◆ Input material:

(** [websocket.onclose] with the close event's [code] and [reason]; a
    socket that has closed is connecting no more. *)
Definition onclose (code : Z) (reason : string) (c : t) : t * list event :=
  let c1 :=
    stopKeepAlive
      {| websocket := websocket c;
         isConnected := false;
         connectionSettings := connectionSettings c;
         currentAttempt := currentAttempt c;
         keepAliveTimer := keepAliveTimer c;
         sent := sent c;
         timeouts := timeouts c;
         sockets := sockets c;
         connecting := false;
         invalidState := invalidState c |} in
  let disconnected :=
    ("disconnected",
     VObj {[ "code" := VNum code; "reason" := VStr reason ]}) in
  if negb (code =? 1000) && shouldReconnect c1 then
    let '(c2, evs) := scheduleReconnect c1 in
    (c2, disconnected :: evs)
  else
    (c1, [disconnected]).

(** [websocket.onerror] *)
Definition onerror (c : t) : t * list event :=
  (c, [("error",
        VObj {[ "code" := VStr "WEBSOCKET_ERROR";
                "error" := VStr "WebSocket connection failed" ]})]).

(** [handleMessage(data)] *)
Definition handleMessage (data : obj) : list event :=
  let messageType := get data "type" in
  if is_str messageType "connection" then [("connection", VObj data)]
  else if is_str messageType "config" then [("config", VObj data)]
  else if is_str messageType "transcription" then
    [("transcription",
      VObj {[ "text" := get data "text";
              "language" := get data "language";
              "processingTime" := get data "processing_time";
              "timestamp" := get data "timestamp" ]})]
  else if is_str messageType "error" then
    [("error", VObj {[ "code" := VStr "SERVER_ERROR";
                       "error" := get data "message" ]})]
  else if is_str messageType "pong" then [("pong", VObj data)]
  else [("unknownMessage", VObj data)].

(** [websocket.onmessage]; [parsed] is the outcome of
    [JSON.parse(event.data)], an object or the message of the error
    thrown. *)
Definition onmessage (parsed : string + obj) (c : t) : t * list event :=
  match parsed with
  | inr data => (c, handleMessage data)
  | inl message =>
      (c, [("error", VObj {[ "code" := VStr "MESSAGE_PARSE_ERROR";
                             "error" := VStr message ]})])
  end.

(** [disconnect()]: [close(1000, ...)] makes the platform call
    [onclose] later on, with code 1000 after a clean close of a socket
    that had opened and with 1006 if it was still connecting. *)
Definition disconnect (c : t) : t :=
  let c1 :=
    match websocket c with
    | Some _ =>
        let c' := stopKeepAlive c in
        {| websocket := None;
           isConnected := isConnected c';
           connectionSettings := connectionSettings c';
           currentAttempt := currentAttempt c';
           keepAliveTimer := keepAliveTimer c';
           sent := sent c';
           timeouts := timeouts c';
           sockets := sockets c';
           connecting := false;
           invalidState := invalidState c' |}
    | None => c
    end in
  {| websocket := websocket c1;
     isConnected := false;
     connectionSettings := connectionSettings c1;
     currentAttempt := currentAttempt c1;
     keepAliveTimer := keepAliveTimer c1;
     sent := sent c1;
     timeouts := timeouts c1;
     sockets := sockets c1;
     connecting := connecting c1;
     invalidState := invalidState c1 |}.

(** [send(message)].  [JSON.stringify] of a message of this model does
    not throw; the platform's [send] throws on a socket that is still
    connecting, which the catch turns into [SEND_FAILED], and takes the
    message on any other. *)
Definition send (message : value) (c : t) : t * value :=
  if negb (isConnected c) || negb (bool_decide (is_Some (websocket c))) then
    (c, VObj {[ "success" := VBool false;
                "error" := VStr "Not connected to server";
                "code" := VStr "NOT_CONNECTED" ]})
  else if connecting c then
    (c, VObj {[ "success" := VBool false;
                "error" := VStr ("Failed to send message: " ++ invalidState c);
                "code" := VStr "SEND_FAILED" ]})
  else
    ({| websocket := websocket c;
        isConnected := isConnected c;
        connectionSettings := connectionSettings c;
        currentAttempt := currentAttempt c;
        keepAliveTimer := keepAliveTimer c;
        sent := sent c ++ [message];
        timeouts := timeouts c;
        sockets := sockets c;
        connecting := connecting c;
        invalidState := invalidState c |},
     VObj {[ "success" := VBool true ]}).

Definition sendConfig (model language : value) (c : t) : t * value :=
  send (VObj {[ "type" := VStr "config";
                "model" := model;
                "language" := language ]}) c.

Definition sendAudio (audioData : value) (format : string)
           (model language : value) (c : t) : t * value :=
  send (VObj {[ "type" := VStr "audio";
                "data" := audioData;
                "format" := VStr format;
                "model" := model;
                "language" := language ]}) c.

(** [sendPing()] at time [now] ([Date.now()]) *)
Definition sendPing (now : Z) (c : t) : t * value :=
  send (VObj {[ "type" := VStr "ping"; "timestamp" := VNum now ]}) c.

(** The callback [startKeepAlive] hands to [setInterval]. *)
Definition keepAliveTick (now : Z) (c : t) : t :=
  if isConnected c then (sendPing now c).1 else c.

Definition cleanup (c : t) : t :=
  let c' := stopKeepAlive (disconnect c) in
  {| websocket := websocket c';
     isConnected := isConnected c';
     connectionSettings := connectionSettings c';
     currentAttempt := 0;
     keepAliveTimer := keepAliveTimer c';
     sent := sent c';
     timeouts := timeouts c';
     sockets := sockets c';
     connecting := connecting c';
     invalidState := invalidState c' |}.

(** The reconnection loop as the platform drives it: the socket closes
    with a code and a reason; if the close handler set a timer, the timer
    fires and [connect] opens the next socket, which closes in turn. *)
Definition closed_then_timer (close : Z * string) (c : t) : t :=
  let c1 := (onclose close.1 close.2 c).1 in
  if (length (timeouts c) <? length (timeouts c1))%nat
  then reconnectTimer c1 else c1.

Definition failures (closes : list (Z * string)) (c : t) : t :=
  foldl (fun c close => closed_then_timer close c) c closes.

(** The delay [scheduleReconnect] computes for attempt [n]. *)
Definition backoff_delay (s : ConnectionSettings) (n : nat) : Z :=
  times_pow (reconnectDelay s) (reconnectBackoff s) (Z.of_nat n - 1).

End WebSocketClient.

(** ** AudioRecorder *)

Module AudioRecorder.

(** What the browser answers to the recorder's calls.  [Some msg] is the
    message of the error the call fails with. *)
Record Platform := {
  permission_error : option string;    (* Utils.requestMicrophonePermission *)
  getUserMedia_error : option string;
  analysis_error : option string;      (* AudioContext / createAnalyser *)
  isTypeSupported : string -> bool;    (* MediaRecorder.isTypeSupported *)
  new_MediaRecorder_error : option string;
  start_error : option string;         (* mediaRecorder.start *)
  stop_error : option string;          (* mediaRecorder.stop *)
  now : Z                              (* Date.now() *)
}.

(** Calls made on the platform encoder. *)
Inductive encoder_call :=
| Start (timeslice : value)
| Stop.

(** [mediaRecorder] holds the recorder's [mimeType] (the type it was
    created with); [audioStream], [audioContext] and [analyser] only
    matter as null or not; [animationFrame] is true once a frame of the
    level loop has been requested. *)
Record t := {
  mediaRecorder : option string;
  audioStream : bool;
  audioContext : bool;
  analyser : bool;
  dataArray : option (list Byte.byte);
  animationFrame : bool;
  isRecording : bool;
  recordedChunks : list Blob;
  recordingStartTime : option Z;
  encoder : list encoder_call
}.

Definition constructor : t :=
  {| mediaRecorder := None;
     audioStream := false;
     audioContext := false;
     analyser := false;
     dataArray := None;
     animationFrame := false;
     isRecording := false;
     recordedChunks := [];
     recordingStartTime := None;
     encoder := [] |}.

Definition types : list string :=
  [ "audio/webm;codecs=opus";
    "audio/webm";
    "audio/ogg;codecs=opus";
    "audio/ogg";
    "audio/wav";
    "audio/mp4" ].

Definition getSupportedMimeType (p : Platform) : string :=
  match List.find (isTypeSupported p) types with
  | Some type => type
  | None => "audio/webm"
  end.

(** [updateAudioLevel()]; [freq] is what [getByteFrequencyData] writes
    into [dataArray]. *)
Definition updateAudioLevel (freq : list Byte.byte) (r : t) : t * list event :=
  if negb (analyser r) || negb (bool_decide (is_Some (dataArray r))) then
    (r, [])
  else
    let level := Utils.getAudioLevel (Some freq) in
    ({| mediaRecorder := mediaRecorder r;
        audioStream := audioStream r;
        audioContext := audioContext r;
        analyser := analyser r;
        dataArray := Some freq;
        animationFrame :=
          if isRecording r || audioStream r then true else animationFrame r;
        isRecording := isRecording r;
        recordedChunks := recordedChunks r;
        recordingStartTime := recordingStartTime r;
        encoder := encoder r |},
     [("audioLevel", VReal level)]).

(** [setupAudioAnalysis()]; the fresh [Uint8Array(frequencyBinCount)]
    holds 128 zeros and the first [updateAudioLevel] reads [freq] into
    it. *)
Definition setupAudioAnalysis (p : Platform) (freq : list Byte.byte) (r : t)
  : t * list event :=
  if negb (audioStream r) then (r, [])
  else
    match analysis_error p with
    | Some msg =>
        (r, [("error", VObj {[ "success" := VBool false;
                               "error" := VStr msg;
                               "code" := VStr "AUDIO_ANALYSIS_FAILED" ]})])
    | None =>
        updateAudioLevel freq
          {| mediaRecorder := mediaRecorder r;
             audioStream := audioStream r;
             audioContext := true;
             analyser := true;
             dataArray := Some (repeat Byte.x00 128);
             animationFrame := animationFrame r;
             isRecording := isRecording r;
             recordedChunks := recordedChunks r;
             recordingStartTime := recordingStartTime r;
             encoder := encoder r |}
    end.

Definition access_denied (msg : string) : value :=
  VObj {[ "success" := VBool false;
          "error" := VStr msg;
          "code" := VStr "MICROPHONE_ACCESS_DENIED" ]}.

◆ Exercise prompt:
Each line of the listing that contains the word "isTypeSupported" must be counted. Give only the resulting figure.

◆ Result:
2